→ Task item: Only the lines below starting at the one containing "Definition log_name (p" and ending at the one containing "let n := (nextlogno" belong in the answer, each copied exactly.

▼▼▼

Definition set_fd (e : logentity) (d : Z) (i : t_fdinfo) : logentity :=
  mk_entity d (loglevel e) (rotatesize e) (rotatetime e) (rotateintval e) (maxlognum e) (nextlogno e) (fn e) i.
Definition set_time (e : logentity) (t : Z) : logentity :=
  mk_entity (fd e) (loglevel e) (rotatesize e) t (rotateintval e) (maxlognum e) (nextlogno e) (fn e) (fdinfo e).
Definition set_next (e : logentity) (n : Z) : logentity :=
  mk_entity (fd e) (loglevel e) (rotatesize e) (rotatetime e) (rotateintval e) (maxlognum e) n (fn e) (fdinfo e).

Definition getloglevel (s : bytes) : Z :=
  if strcasecmp0 s (str "trace") then LOG_TRACE
  else if strcasecmp0 s (str "debug") then LOG_DEBUG
  else if strcasecmp0 s (str "normal") then LOG_NORMAL
  else if strcasecmp0 s (str "error") then LOG_ERROR
  else if strcasecmp0 s (str "fault") then LOG_FAULT
  else LOG_NONE.

Section Logs.
Context {K : Kernel} (localtime_r : Z -> TimeText.tm) (k_mtime : fs -> bytes -> Z).

(** The descriptor, or -1. *)
Definition openfile (f : fs) (p : bytes) : Z * fs :=
  match open_create f p with (inl d, f) => (d, f) | (inr _, f) => (-1, f) end.

(** The name of a log that was put aside; [tmp] has 128 bytes. *)
Definition log_name (p : bytes) (k : Z) : bytes := p ++ 46 :: dec k.
Definition tmp_name (p : bytes) (k : Z) : option bytes :=
  let t := log_name p k in if zlen t <? 128 then Some t else None.

Definition next_no (e : logentity) : Z :=
  let n := (nextlogno e + 1) mod maxlognum e in if n =? 0 then 1 else n.

Definition shiftfile (e : logentity) (f : fs) : option (Z * logentity * fs) :=
  tmp ← tmp_name (fn e) (nextlogno e);
  let '(_, f) := rename (unlink f tmp) (fn e) tmp in
  let '(d, f) := openfile f (fn e) in
  Some (d, set_next e (next_no e), f).

(** The first number without a file, else that of the oldest. *)
Fixpoint initnext_loop (f : fs) (p : bytes) (n : nat) (i minmtime minno : Z) : option Z :=
  match n with
  | O => Some minno
  | S n' =>
      tmp ← tmp_name p i;
      match paths f !! tmp with
      | None => Some i
      | Some _ =>
          let t := k_mtime f tmp in
          if t <=? minmtime then initnext_loop f p n' (i + 1) t i else initnext_loop f p n' (i + 1) minmtime minno
      end
  end.
Definition initnextlogno (e : logentity) (f : fs) (now : Z) : option Z :=
  initnext_loop f (fn e) (Z.to_nat (maxlognum e - 1)) 1 now 1.

Definition registerlog_internal (l : logs) (e : logentity) (lock : bool) (now : Z) : option (Z * logs) :=
  if negb lock then Some (-1, l)
  else if zlen (entities l) <? MAX_LOG - 1 then
    let '(d, f) := openfile (sys l) (fn e) in
    let max := if maxlognum e <? 2 then DEFAULT_MAX_LOG_NUM else maxlognum e in
    let e := mk_entity d (loglevel e) (rotatesize e) (rotatetime e) (rotateintval e) max (nextlogno e) (fn e) (fdinfo e) in
    n ← initnextlogno e f now;
    let e := set_time (set_next e n) (if 0 <? rotateintval e then u32 (now + rotateintval e) else 0) in
    if 0 <=? d then Some (d, mk_logs (entities l ++ [e]) f) else Some (-1, mk_logs (entities l) f)
  else Some (-1, l).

▲▲▲

→ Expected answer:
Definition log_name (p : bytes) (k : Z) : bytes := p ++ 46 :: dec k.
Definition tmp_name (p : bytes) (k : Z) : option bytes :=
  let t := log_name p k in if zlen t <? 128 then Some t else None.

Definition next_no (e : logentity) : Z :=
  let n := (nextlogno e + 1) mod maxlognum e in if n =? 0 then 1 else n.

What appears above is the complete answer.